Bia olhou para mim no meio da confusão, meio tímida, meio divertida. Não era mais só química. Era… inevitabilidade. Aquele instante que faz o ar parecer mais pesado quando a pessoa está por perto. E eu, decidido, finalmente fui até ela.
— Parece que estão apostando na gente. — Falei, tentando fingir naturalidade.
— Eles são impossíveis. — Ela respondeu, mas o sorriso entregou que, no fundo, estava gostando da brincadeira.
Ficamos ali, perto da pista, tão próximos que o som fazia o peito tremer. Trocamos frases, risadas curtas, lembranças de Sergipe, comentários bobos… mas tudo aquilo era só a superfície. O que realmente conversava eram os olhares.
Toda vez que nossos olhos se encontravam, era como se o resto da festa desaparecesse por um instante. E depois outro. E outro. Até deixar de ser coincidência.
A música mudou. Entrou um pop sensual, cheio de batidas lentas. O DJ, provavelmente incentivado por Sara, gritou no microfone:
— Essa aqui vai para quem finalmente criou coragem!
Bia e eu rimos baixo.
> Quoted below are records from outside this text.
(** X19. The summary prompt is built from the last 40 entries of the history
    and from nothing else: entries older than that never change it. With
    no brain file it is the instruction alone. *)
Theorem summary_reads_last_40 (old recent : list Entry) :
  (40 <= List.length recent)%nat ->
  get_brain_summary_prompt (save_brain (old ++ recent))
  = get_brain_summary_prompt (save_brain recent)
  /\ get_brain_summary_prompt (save_brain (old ++ recent))
     = HEADER ++ join [NL] (map line (last_n 40 recent))
  /\ get_brain_summary_prompt None = HEADER.
Proof.
  intros H. unfold get_brain_summary_prompt, save_brain, load_brain.
  rewrite (last_n_app_long 40 old recent H).
  split; [reflexivity|]. split; reflexivity.
Qed.

(** X20. After [add_to_brain], the summary prompt ends with the line of the
    entry just added, and it is the summary of the last 40 entries of the
    extended history: the 200-entry cap of the file never shows in it. *)
Theorem summary_after_add (now agent message role : str) (file : BrainFile) :
  let e := {| timestamp := now; agent := agent; role := role;
              message := message |} in
  let after := add_to_brain now agent message role file in
  get_brain_summary_prompt after
  = HEADER ++ join [NL] (map line (last_n 40 (load_brain file ++ [e])))
  /\ (exists before,
        get_brain_summary_prompt after
        = before ++ agent ++ py " (" ++ role ++ py "): " ++ message)
  /\ (load_brain file = [] ->
      get_brain_summary_prompt after
      = HEADER ++ agent ++ py " (" ++ role ++ py "): " ++ message).
Proof.
  intros e after.
  assert (E : get_brain_summary_prompt after
              = HEADER ++ join [NL] (map line (last_n 40 (load_brain file ++ [e])))).
  { unfold get_brain_summary_prompt, after.
    change (load_brain (add_to_brain now agent message role file))
      with (load_brain (add_to_brain (timestamp e) (Brain.agent e)
                          (Brain.message e) (Brain.role e) file)).
    rewrite (load_add e file). unfold LIMIT.
    rewrite last_n_last_n by lia. reflexivity. }
  split; [exact E|]. split.
  - rewrite E. rewrite (last_n_snoc 39), map_app. cbn [map].
    destruct (join_snoc [NL] (map line (last_n 39 (load_brain file))) (line e))
      as [before Hb].
    exists (HEADER ++ before). rewrite Hb, <- app_assoc. reflexivity.
  - intros Hnil. rewrite E, Hnil. reflexivity.
Qed.

End SummaryFacts.

(** ** The recent endpoints *)

Section RecentFacts.

Import RecentUrls.

Lemma member_In (u : str) (l : list str) : member u l = true <-> In u l.
Proof.
  unfold member. rewrite existsb_exists. split.
  - intros (x & Hx & E). apply eqb_eq in E. now subst.
  - intros H. exists u. split; [exact H | apply eqb_refl].
Qed.

Lemma remove_In (u x : str) (l : list str) : In x (remove u l) -> In x l.
Proof.
  induction l as [|y l IH]; [auto|]. cbn [remove].
  destruct (eqb y u); [now right|].
  intros [-> | H]; [now left | right; auto].
Qed.

Lemma remove_keeps (u x : str) (l : list str) :
  In x l -> x <> u -> In x (remove u l).
Proof.
  induction l as [|y l IH]; [auto|]. cbn [remove].
  intros [-> | H] Hx.
  - destruct (eqb x u) eqn:E; [apply eqb_eq in E; contradiction | now left].
  - destruct (eqb y u); [exact H | right; auto].
Qed.

Lemma remove_NoDup (u : str) (l : list str) :
  NoDup l -> NoDup (remove u l) /\ ~ In u (remove u l).
Proof.
  induction 1 as [|y l Hy Hl [IH1 IH2]]; [split; [constructor | auto]|].
  cbn [remove]. destruct (eqb y u) eqn:E.
  - apply eqb_eq in E. subst y. now split.
  - split.
    + constructor; [|exact IH1]. intros H. now apply Hy, (remove_In u).
    + intros [-> | H]; [now rewrite eqb_refl in E | contradiction].
Qed.

Lemma remove_length (u : str) (l : list str) :
  In u l -> S (List.length (remove u l)) = List.length l.
Proof.
  induction l as [|y l IH]; [contradiction|]. cbn [remove].
  destruct (eqb y u) eqn:E; [reflexivity|].
  intros [-> | H]; [now rewrite eqb_refl in E|].
  cbn [List.length]. now rewrite IH.
Qed.

Lemma NoDup_firstn {A} (n : nat) (l : list A) : NoDup l -> NoDup (firstn n l).
Proof.
  intros H. rewrite <- (firstn_skipn n l) in H.
  now apply NoDup_app_remove_r in H.
Qed.

Lemma In_firstn {A} (n : nat) (l : list A) (x : A) :
  In x (firstn n l) -> In x l.
Proof.
  revert l. induction n as [|n IH]; intros l H; [destruct H|].
  destruct l as [|y l]; [destruct H|].
  destruct H as [-> | H]; [now left | right; auto].
Qed.

(** What the list holds after a string with something in it was added. *)
Lemma add_recent_url_added (lst : list str) (raw : str) :
  strip raw <> [] ->
  _add_recent_url lst (Some raw)
  = firstn CAPACITY
      (strip raw :: (if member (strip raw) lst then remove (strip raw) lst
                     else lst)).
Proof.
  intros H. unfold _add_recent_url.
  destruct raw as [|c s]; [now destruct H|].
  destruct (strip (c :: s)); [now destruct H | reflexivity].
Qed.

Lemma add_recent_url_ignored (lst : list str) (url : option str) :
  match url with Some raw => strip raw = [] | None => True end ->
  _add_recent_url lst url = lst.
Proof.
  destruct url as [[|c s]|]; try reflexivity.
  intros H. unfold _add_recent_url. now rewrite H.
Qed.

(** X21. Adding an endpoint puts its stripped text at the front of the list. An
    endpoint that was already listed moves there, so the list does not
    grow and loses no entry; the list never holds more than ten entries
    afterwards, and every entry is the new one or was there before. A
    blank string, or a value that is not a string, leaves the list as it
    is. *)
Theorem add_recent_url_moves_to_front (lst : list str) (raw : str) :
  strip raw <> [] ->
  let out := _add_recent_url lst (Some raw) in
  hd [] out = strip raw
  /\ (List.length out <= 10)%nat
  /\ (forall x, In x out -> x = strip raw \/ In x lst)
  /\ (In (strip raw) lst -> (List.length lst <= 10)%nat ->
      List.length out = List.length lst /\ forall x, In x lst -> In x out)
  /\ (forall blank, strip blank = [] -> _add_recent_url lst (Some blank) = lst)
  /\ _add_recent_url lst None = lst.
Proof.
  intros H out. unfold out. rewrite (add_recent_url_added lst raw H). unfold CAPACITY.
  set (u := strip raw).
  split; [reflexivity|].
  split; [rewrite length_firstn; lia|].
  split; [|split; [|split]].
  - intros x Hx. apply In_firstn in Hx. destruct Hx as [<- | Hx]; [now left|].
    right. destruct (member u lst); [now apply (remove_In u) | exact Hx].
  - intros Hin Hlen. apply member_In in Hin as Hm. rewrite Hm.
    pose proof (remove_length u lst Hin) as L.
    rewrite firstn_all2 by (cbn [List.length]; lia).
    split; [cbn [List.length]; lia|].
    intros x Hx. destruct (eqb x u) eqn:E.
    + apply eqb_eq in E. now left.
    + right. apply remove_keeps; [exact Hx|]. intros ->.
      now rewrite eqb_refl in E.
  - intros blank Hb. now apply (add_recent_url_ignored lst (Some blank)).
  - reflexivity.
Qed.

Definition tidy (u : str) : Prop := u <> [] /\ strip u = u.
Ela mordeu o lábio. Eu respirei fundo. O mundo não parou, mas… pareceu desacelerar. E então ela deu um micro—passo para mais perto. Minúsculo. Quase imperceptível. Mas foi o suficiente.
Meu coração bateu diferente. A mão dela encontrou a minha… não sei dizer se eu puxei, se ela puxou, ou quem começou. Só sei que aconteceu. O toque era quente, confortável, mais do que familiar, necessário.
— Jorge… — Ela disse, quase sem voz, como se pedisse permissão sem pedir.
Não precisava pedir. Eu me inclinei. Ela também. E o beijo finalmente aconteceu. Calmo no começo, como se testássemos uma lembrança. Depois firme, decidido, inevitável. Um beijo que dizia tudo o que a gente segurou por anos: atração, saudade, medo, desejo, esperança.
Nada existia além da gente. Pelo menos por uns quinze segundos. Porque depois, Samuel berrou:
— Aêêêê! Me paguem, caralho! Eu falei que hoje ia!
E Sara:
— FINALMENTE! Que casal teimoso.
A gente se separou rindo, mas os corpos ainda colados, um pouco sem graça, um pouco felizes demais para disfarçar. Bia encostou a testa na minha, ainda respirando rápido.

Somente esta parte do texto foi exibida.